● Problem description: In the listing below, find the line containing "rewrite length_app, Hlen.". Write out that line and every line after it to the end, exactly and only those.
++++
Lemma run_events_app (es1 es2 : list Event) (p : Program) :
  run_events (es1 ++ es2) p
    = do (p1, o1) <- run_events es1 p;
      do (p2, o2) <- run_events es2 p1;
      Ok (p2, o1 ++ o2).
Proof.
  revert p. induction es1 as [|e es1 IH]; intros p; simpl.
  - by destruct (run_events es2 p) as [[p2 o2]|].
  - destruct (process e p) as [[p1 o1]|]; simpl; [|done].
    rewrite IH. destruct (run_events es1 p1) as [[p2 o2]|]; simpl; [|done].
    destruct (run_events es2 p2) as [[p3 o3]|]; simpl; [|done].
    by rewrite app_assoc.
Qed.

Lemma run_add (a b : nat) (p : Program) :
  run (a + b) p
    = do (p1, o1) <- run a p;
      do (p2, o2) <- run b p1;
      Ok (p2, o1 ++ o2).
Proof.
  revert p. induction a as [|a IH]; intros p; simpl.
  - by destruct (run b p) as [[p2 o2]|].
  - destruct (get_event (call p)) as [[e c]|]; simpl; [|done].
    destruct (process e _) as [[p1 o1]|]; simpl; [|done].
    rewrite IH. destruct (run a p1) as [[p2 o2]|]; simpl; [|done].
    destruct (run b p2) as [[p3 o3]|]; simpl; [|done].
    by rewrite app_assoc.
Qed.

(** A settled program follows the documented table as long as the
    events have rows in it, one line of output per event. *)
Lemma run_events_settled (es : list Event) :
  ∀ (sd sd' : StateDescriptor) (c : Z),
    table_path sd es = Some sd' →
    ∃ out, run_events es (settled sd c) = Ok (settled sd' c, out)
           ∧ length out = length es.
Proof.
  induction es as [|e es IH]; intros sd sd' c Hpath; simpl in *.
  - injection Hpath as <-. by exists [].
  - rewrite process_settled.
    destruct (table_next sd e) as [sd1|] eqn:Hnext; [|discriminate Hpath].
    destruct (operation sd e) as [f|] eqn:Hop.
    + cbn [bind].
      destruct (IH sd1 sd' c Hpath) as (out & -> & Hlen). cbn [bind].
      exists (invoke f ++ out). split; [done|].
      rewrite length_app, Hlen. by destruct f.
    + by destruct sd, e.
Qed.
++++
● Task response:
      rewrite length_app, Hlen. by destruct f.
    + by destruct sd, e.
Qed.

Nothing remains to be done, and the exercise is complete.